▸ Required work
Write out, from the entries below, exactly the lines that run between the lines holding "fold st; fold hi; rewrite Hnull, ?(iterate_iterable" and "- eexists; reflexivity.", inclusive, and stop there.

# # # # # # #

(** * Definition extractor of the dictionary backend

    A shallow embedding of [backend/dictionary/index.py]: the request
    [handler] and the extraction routine [parse_definitions], together
    with the fragment of Python's [str] and [re] that they rely on. *)

From Stdlib Require Import String Ascii.
From Stdlib Require Import List NArith ZArith Bool Arith Lia.
Import ListNotations.

Set Implicit Arguments.

(** ** Python strings

    A Python [str] is a sequence of Unicode code points; [len] counts code
    points, so a string is a list of code points here (not of bytes). *)

Definition char := N.
Definition str := list char.

(** ASCII literals of the source, written as Rocq strings. *)
Definition lit (s : string) : str := map N_of_ascii (list_ascii_of_string s).

Module Py.

(** [str.isspace] on one code point, which is also what [\s] matches in a
    [str] pattern and what [str.strip] removes: the characters whose
    bidirectional class is WS, B or S or whose category is Zs. *)
Definition isspace (c : char) : bool :=
  ((9 <=? c) && (c <=? 13) || (28 <=? c) && (c <=? 32)
   || (c =? 133) || (c =? 160) || (c =? 5760)
   || (8192 <=? c) && (c <=? 8202)
   || (c =? 8232) || (c =? 8233) || (c =? 8239) || (c =? 8287)
   || (c =? 12288))%N.

Fixpoint lstrip (s : str) : str :=
  match s with
  | [] => []
  | c :: s' => if isspace c then lstrip s' else s
  end.

Definition rstrip (s : str) : str := rev (lstrip (rev s)).

(** [s.strip()] *)
Definition strip (s : str) : str := rstrip (lstrip s).

(** [s.split(sep)] for a separator of one character; [acc] holds the
    segment being read, reversed. *)
Fixpoint split_acc (sep : char) (acc : str) (s : str) : list str :=
  match s with
  | [] => [rev acc]
  | c :: s' =>
      if (c =? sep)%N then rev acc :: split_acc sep [] s'
      else split_acc sep (c :: acc) s'
  end.

Definition split (sep : char) (s : str) : list str := split_acc sep [] s.

(** Truth value of a string: [bool(s)]. *)
Definition truthy (s : str) : bool :=
  match s with [] => false | _ :: _ => true end.

End Py.

(** ** Exceptions *)

Inductive exn : Type :=
| IndexError
| FetchError (msg : str).

Inductive result (A : Type) : Type :=
| Ok (a : A)
| Raise (e : exn).

Arguments Ok {A} a.
Arguments Raise {A} e.

Definition bind {A B : Type} (r : result A) (f : A -> result B) : result B :=
  match r with
  | Ok a => f a
  | Raise e => Raise e
  end.

Notation "x <- r ;; k" := (bind r (fun x => k))
  (at level 61, r at next level, right associativity).

(** [xs[i]] for a non-negative literal index. *)
Definition py_index {A : Type} (xs : list A) (i : nat) : result A :=
  match nth_error xs i with
  | Some x => Ok x
  | None => Raise IndexError
  end.

(** [for x in xs: st = body(st, x)], stopping at the first exception. *)
Fixpoint for_each {A S : Type} (body : S -> A -> result S) (xs : list A) (st : S)
  : result S :=
  match xs with
  | [] => Ok st
  | x :: xs' => st' <- body st x ;; for_each body xs' st'
  end.

(** ** The fragment of [re] used by the source

    Every pattern of the source is a sequence of single-character items,
    each with a quantifier, with at most one capturing group.  The matcher
    is a backtracking one with the priorities of [re]: a greedy quantifier
    tries the longest repetition first, a lazy one the shortest. *)

Module Re.

Inductive cls : Type :=
| CChar (c : char)       (* a literal character *)
| CNot (c : char)        (* [^c] *)
| CSpace                 (* \s *)
| CAny.                  (* . under re.DOTALL *)

Inductive quant : Type :=
| One                    (* no quantifier *)
| StarGreedy             (* * *)
| PlusGreedy             (* + *)
| StarLazy.              (* *? *)

Inductive item : Type :=
| Atom (c : cls) (q : quant)
| Open                   (* ( of group 1 *)
| Close.                 (* ) of group 1 *)

Definition regex := list item.

Definition cls_match (c : cls) (x : char) : bool :=
  match c with
  | CChar a => (x =? a)%N
  | CNot a => negb (x =? a)%N
  | CSpace => Py.isspace x
  | CAny => true
  end.

(** The text still to be read where group 1 opened and where it closed. *)
Record groups : Type := { g_open : option str; g_close : option str }.

Definition no_groups : groups := {| g_open := None; g_close := None |}.

Section Matcher.
Variable R : Type.

(** [c*] then the continuation [k]: longest repetition first. *)
Fixpoint star_greedy (c : cls) (k : str -> option R) (s : str) : option R :=
  match s with
  | x :: s' =>
      if cls_match c x then
        match star_greedy c k s' with
        | Some r => Some r
        | None => k s
        end
      else k s
  | [] => k s
  end.

(** [c*?] then the continuation [k]: shortest repetition first. *)
Fixpoint star_lazy (c : cls) (k : str -> option R) (s : str) : option R :=
  match k s with
  | Some r => Some r
  | None =>
      match s with
      | x :: s' => if cls_match c x then star_lazy c k s' else None
      | [] => None
      end
  end.
End Matcher.

(** Matches the items [p] at the start of [s]; the result is the group
    state and the text left after the match. *)
Fixpoint run (p : regex) (g : groups) (s : str) : option (groups * str) :=
  match p with
  | [] => Some (g, s)
  | Atom c One :: p' =>
      match s with
      | x :: s' => if cls_match c x then run p' g s' else None
      | [] => None
      end
  | Atom c StarGreedy :: p' => star_greedy c (run p' g) s
  | Atom c PlusGreedy :: p' =>
      match s with
      | x :: s' => if cls_match c x then star_greedy c (run p' g) s' else None
      | [] => None
      end
  | Atom c StarLazy :: p' => star_lazy c (run p' g) s
  | Open :: p' => run p' {| g_open := Some s; g_close := g_close g |} s
  | Close :: p' => run p' {| g_open := g_open g; g_close := Some s |} s
  end.

(** A match object: the length of the match and the text of group 1
    (empty when the pattern has no group). *)
Record rmatch : Type := { m_len : nat; m_group : str }.

Definition group_text (g : groups) : str :=
  match g_open g, g_close g with
  | Some so, Some sc => firstn (length so - length sc) so
  | _, _ => []
  end.

(** [pattern.match(s)] at the current position. *)
Definition match_at (p : regex) (s : str) : option rmatch :=
  match run p no_groups s with
  | Some (g, rest) =>
      Some {| m_len := length s - length rest; m_group := group_text g |}
  | None => None
  end.

(** [re.search(p, s)]: the match at the leftmost position that has one. *)
Fixpoint search (p : regex) (s : str) : option rmatch :=
  match match_at p s with
  | Some m => Some m
  | None =>
      match s with
      | [] => None
      | _ :: s' => search p s'
      end
  end.
Lemma buildMessages_returns_iff (v : variant) (history state : value) :
  (exists msgs : list message,
     buildMessages_of v history state = ([], Normal msgs))
  <-> iterable (default_to history (VArr [])) = true
      /\ is_nullish (default_to state (VObj [])) = false
      /\ forallb (fun p => convertible (read (default_to state (VObj [])) p))
           (slots v) = true.
Proof.
  set (st := default_to state (VObj [])).
  set (hi := default_to history (VArr [])).
  destruct v; cbn [buildMessages_of slots forallb];
    unfold V1.buildMessages, V2.buildMessages, get;
    fold st; fold hi; rewrite (iterate_iterable hi);
    destruct (is_nullish st); destruct (iterable hi).
  all: run_silent; try (settle_returns; fail).
  all: convert_field st P_html (lit "<!-- none -->"); run_silent;
    try (settle_returns; fail).
  all: convert_field st P_css (lit "/* none */"); run_silent;
    try (settle_returns; fail).
  all: convert_field st P_js (lit "// none"); run_silent;
    try (settle_returns; fail).
Qed.

Lemma buildMessages_cases (v : variant) (history state : value) :
  (exists why : type_error,
     buildMessages_of v history state = ([], Throw (TypeError why)))
  \/ (exists (first : message) (rest : list message),
        buildMessages_of v history state
        = ([], Normal (first
                       :: history_replay
                            (items_of (default_to history (VArr [])))
                          ++ rest))
        /\ msg_role first = System
        /\ Forall (fun m => msg_role m = System) rest
        /\ length rest = length (slots v) - 2).
Proof.
  set (st := default_to state (VObj [])).
  set (hi := default_to history (VArr [])).
  destruct (is_nullish st) eqn:Hnull.
  { left. destruct v; cbn [buildMessages_of];
      unfold V1.buildMessages, V2.buildMessages, get;
      fold st; fold hi; rewrite Hnull, ?(iterate_iterable hi);
      destruct (iterable hi); run_silent; eexists; reflexivity. }
  destruct (iterable hi) eqn:Hiter.
  2:{ left. destruct v; cbn [buildMessages_of];
      unfold V1.buildMessages, V2.buildMessages, get;
      fold st; fold hi; rewrite Hnull, (iterate_iterable hi), Hiter;
      run_silent.
      - convert_field st P_html (lit "<!-- none -->"); run_silent;
          [| eexists; reflexivity].
        convert_field st P_css (lit "/* none */"); run_silent;
          eexists; reflexivity.
      - eexists; reflexivity. }
  assert (Hitems : iterate hi = ([], Normal (items_of hi))).
  { rewrite iterate_iterable, Hiter. reflexivity. }
  pose proof (ToString_or_else (read st P_html) NO_HTML) as Hhtml.
  pose proof (ToString_or_else (read st P_css) NO_CSS) as Hcss.
  pose proof (ToString_or_else (read st P_js) NO_JS) as Hjs.
  destruct v; cbn [buildMessages_of slots length].
  - destruct (convertible (read st P_html)); [destruct Hhtml as [html Hhtml] |].
    2:{ left. unfold V1.buildMessages, get. fold st. rewrite Hnull.
        unfold NO_HTML in Hhtml. run_silent. rewrite Hhtml. run_silent.
        eexists; reflexivity. }
    destruct (convertible (read st P_css)); [destruct Hcss as [css Hcss] |].
    2:{ left. unfold V1.buildMessages, get. fold st. rewrite Hnull.
        unfold NO_HTML, NO_CSS in *. run_silent. rewrite Hhtml. run_silent.
        rewrite Hcss. run_silent. eexists; reflexivity. }
    right. exists (system_message_1 html css), [].
    rewrite app_nil_r. repeat split; [| constructor].
    apply buildMessages_1_run; assumption.
  - destruct (convertible (read st P_html)); [destruct Hhtml as [html Hhtml] |].
    2:{ left. unfold V2.buildMessages, get. fold st; fold hi.
        rewrite Hnull, Hitems. unfold NO_HTML in Hhtml. run_silent.
        rewrite Hhtml. run_silent. eexists; reflexivity. }
    destruct (convertible (read st P_css)); [destruct Hcss as [css Hcss] |].
    2:{ left. unfold V2.buildMessages, get. fold st; fold hi.
        rewrite Hnull, Hitems. unfold NO_HTML, NO_CSS in *. run_silent.
        rewrite Hhtml. run_silent. rewrite Hcss. run_silent.
        eexists; reflexivity. }
    destruct (convertible (read st P_js)); [destruct Hjs as [js Hjs] |].
    2:{ left. unfold V2.buildMessages, get. fold st; fold hi.
        rewrite Hnull, Hitems. unfold NO_HTML, NO_CSS, NO_JS in *. run_silent.
        rewrite Hhtml. run_silent. rewrite Hcss. run_silent.
        rewrite Hjs. run_silent. eexists; reflexivity. }
    right. exists system_message_2, [state_message_2 html css js].
    repeat split; [| repeat constructor].
    apply buildMessages_2_run; assumption.
Qed.

(** X1: for a state whose fields read by the variant are of modest
    nesting, [buildMessages] returns a list exactly when the history (an
    absent one counts as the empty array) is an array or a string, the
    state (an absent one counts as the empty object) is not [null], and
    every field the variant reads can be converted to text; variant 1 reads
    [html] and [css], variant 2 also [js]. *)
Theorem X1_buildMessages_returns_iff (v : variant) (history state : value) :
  shallow_fields v (default_to state (VObj [])) = true ->
  ((exists msgs : list message,
      buildMessages_of v history state = ([], Normal msgs))
   <-> iterable (default_to history (VArr [])) = true
       /\ is_nullish (default_to state (VObj [])) = false
       /\ forallb (fun p => convertible (read (default_to state (VObj [])) p))
            (slots v) = true).
Proof. intros _. apply buildMessages_returns_iff. Qed.

End Building.

(** ** Invocations of [buildMessages], and the prompt *)


Section Invocations.
Context {engine : Engine}.



End Invocations.

(** ** Every run of the handler *)

Section Runs.
Context {engine : Engine}.
Variable env : environment.

Lemma handler_nullish_body (v : variant) (net : upstream) (req_body : value) :
  is_nullish req_body = true ->
  handler_of v env net req_body = ([], Throw (TypeError CannotDestructure)).
Proof.
  intro H. destruct v; unfold handler_of, V1.handler, V2.handler;
    rewrite H; reflexivity.
Qed.

(** The four ways a run can go. *)
Lemma handler_cases (v : variant) (net : upstream) (req_body : value) :
  (is_nullish req_body = true
   /\ handler_of v env net req_body = ([], Throw (TypeError CannotDestructure)))
  \/ (is_nullish req_body = false /\ truthy (prompt_of req_body) = false
      /\ handler_of v env net req_body = ([InvalidRequest], Normal tt))
  \/ (is_nullish req_body = false /\ truthy (prompt_of req_body) = true
      /\ exists why : type_error,
           buildMessages_of v (history_of req_body) (state_of req_body)
           = ([], Throw (TypeError why))
           /\ handler_of v env net req_body = ([], Throw (TypeError why)))
  \/ (is_nullish req_body = false /\ truthy (prompt_of req_body) = true
      /\ exists msgs : list message,
           buildMessages_of v (history_of req_body) (state_of req_body)
           = ([], Normal msgs)
           /\ handler_of v env net req_body
              = (request_log v (msgs ++ [user_message (prompt_of req_body)])
                 ++ fetch_call (endpoint env)
                      (upstream_request v env
                         (msgs ++ [user_message (prompt_of req_body)]))
                    :: answered
                         (net (endpoint env)
                            (upstream_request v env
                               (msgs ++ [user_message (prompt_of req_body)]))),
                 Normal tt)).
Proof.
  destruct (is_nullish req_body) eqn:Hbody.
  { left. split; [reflexivity |]. apply handler_nullish_body. exact Hbody. }
  destruct (truthy (prompt_of req_body)) eqn:Hprompt.
  2:{ right; left. repeat split. apply handler_falsy_prompt; assumption. }
  destruct (buildMessages_cases v (history_of req_body) (state_of req_body))
    as [[why Hbuild] | [first [rest [Hbuild _]]]].
  - right; right; left. repeat split. exists why. split; [exact Hbuild |].
    apply handler_build_throws; assumption.
  - right; right; right. repeat split. eexists. split; [exact Hbuild |].
    apply (handler_run env v net _ _ Hbody Hprompt Hbuild).
Qed.

(** What the handler does after the upstream call has settled ends with
    one response, and holds no other. *)
Lemma answered_ends_with_response (c : completion response) :
  exists (pre : list event) (status : Z) (body : value),
    answered c = pre ++ [res_send status body]
    /\ existsb is_res_send pre = false
    /\ In status [200; 500; 502]%Z.
Proof.
  destruct c as [r | e]; cbn [answered].
  - destruct (ok r); [destruct (json r) | destruct (text r)].
    + exists []. do 2 eexists. repeat split. cbn; tauto.
    + eexists [_]. do 2 eexists. repeat split. cbn; tauto.
    + eexists [_]. do 2 eexists. repeat split. cbn; tauto.
    + eexists [_]. do 2 eexists. repeat split. cbn; tauto.
  - eexists [_]. do 2 eexists. repeat split. cbn; tauto.
Qed.

Lemma request_log_no_response (v : variant) (messages : list message) :
  existsb is_res_send (request_log v messages) = false.
Proof. destruct v; reflexivity. Qed.

Lemma request_log_no_fetch (v : variant) (messages : list message) :
  existsb is_fetch_call (request_log v messages) = false.
Proof. destruct v; reflexivity. Qed.

(** X3: for a state whose fields read by the variant are of modest
    nesting, an exception leaves the handler only from before its [try]
    block: it is a [TypeError] of the language, never an exception of the
    upstream exchange, and the run has then done nothing, no log, no
    upstream call, no response. *)
Theorem X3_only_type_errors_escape (v : variant) (net : upstream)
  (req_body : value) (e : exn) :
  shallow_fields v (state_of req_body) = true ->
  snd (handler_of v env net req_body) = Throw e ->
  fst (handler_of v env net req_body) = []
  /\ (exists why : type_error, e = TypeError why)
  /\ (is_nullish req_body = true \/ truthy (prompt_of req_body) = true).
Proof.
  intros _ H.
  destruct (handler_cases v net req_body)
    as [[Hb Hrun] | [[Hb [Hp Hrun]] | [[Hb [Hp [why [_ Hrun]]]]
                                      | [Hb [Hp [msgs [_ Hrun]]]]]]];
    rewrite Hrun in *; cbn [fst snd] in *; try discriminate H;
    injection H as <-; eauto.
Qed.

(** X4: a run of the handler that completes has sent exactly one response,
    as its last event, with status 200, 400, 500 or 502. *)
Theorem X4_one_response_sent_last (v : variant) (net : upstream)
  (req_body : value) :
  snd (handler_of v env net req_body) = Normal tt ->
  exists (pre : list event) (status : Z) (body : value),
    fst (handler_of v env net req_body) = pre ++ [res_send status body]
    /\ existsb is_res_send pre = false
    /\ In status [200; 400; 500; 502]%Z.
Proof.
  intro H.
  destruct (handler_cases v net req_body)
    as [[Hb Hrun] | [[Hb [Hp Hrun]] | [[Hb [Hp [why [_ Hrun]]]]
                                      | [Hb [Hp [msgs [_ Hrun]]]]]]];
    rewrite Hrun in *; cbn [fst snd] in *; try discriminate H.
  - exists []. do 2 eexists. repeat split. cbn; tauto.
  - destruct (answered_ends_with_response
                (net (endpoint env)
                   (upstream_request v env
                      (msgs ++ [user_message (prompt_of req_body)]))))
      as [pre [status [body [Hans [Hpre Hstatus]]]]].
    rewrite Hans.
    exists (request_log v (msgs ++ [user_message (prompt_of req_body)])
            ++ fetch_call (endpoint env)
                 (upstream_request v env
                    (msgs ++ [user_message (prompt_of req_body)])) :: pre),
      status, body.
    repeat split.
    + rewrite <- app_assoc. reflexivity.
    + rewrite existsb_app, request_log_no_response. cbn. exact Hpre.
    + cbn in *. tauto.
Qed.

# # # # # # #

▸ Worked solution
      fold st; fold hi; rewrite Hnull, ?(iterate_iterable hi);
      destruct (iterable hi); run_silent; eexists; reflexivity. }
  destruct (iterable hi) eqn:Hiter.
  2:{ left. destruct v; cbn [buildMessages_of];
      unfold V1.buildMessages, V2.buildMessages, get;
      fold st; fold hi; rewrite Hnull, (iterate_iterable hi), Hiter;
      run_silent.
      - convert_field st P_html (lit "<!-- none -->"); run_silent;
          [| eexists; reflexivity].
        convert_field st P_css (lit "/* none */"); run_silent;
          eexists; reflexivity.
      - eexists; reflexivity. }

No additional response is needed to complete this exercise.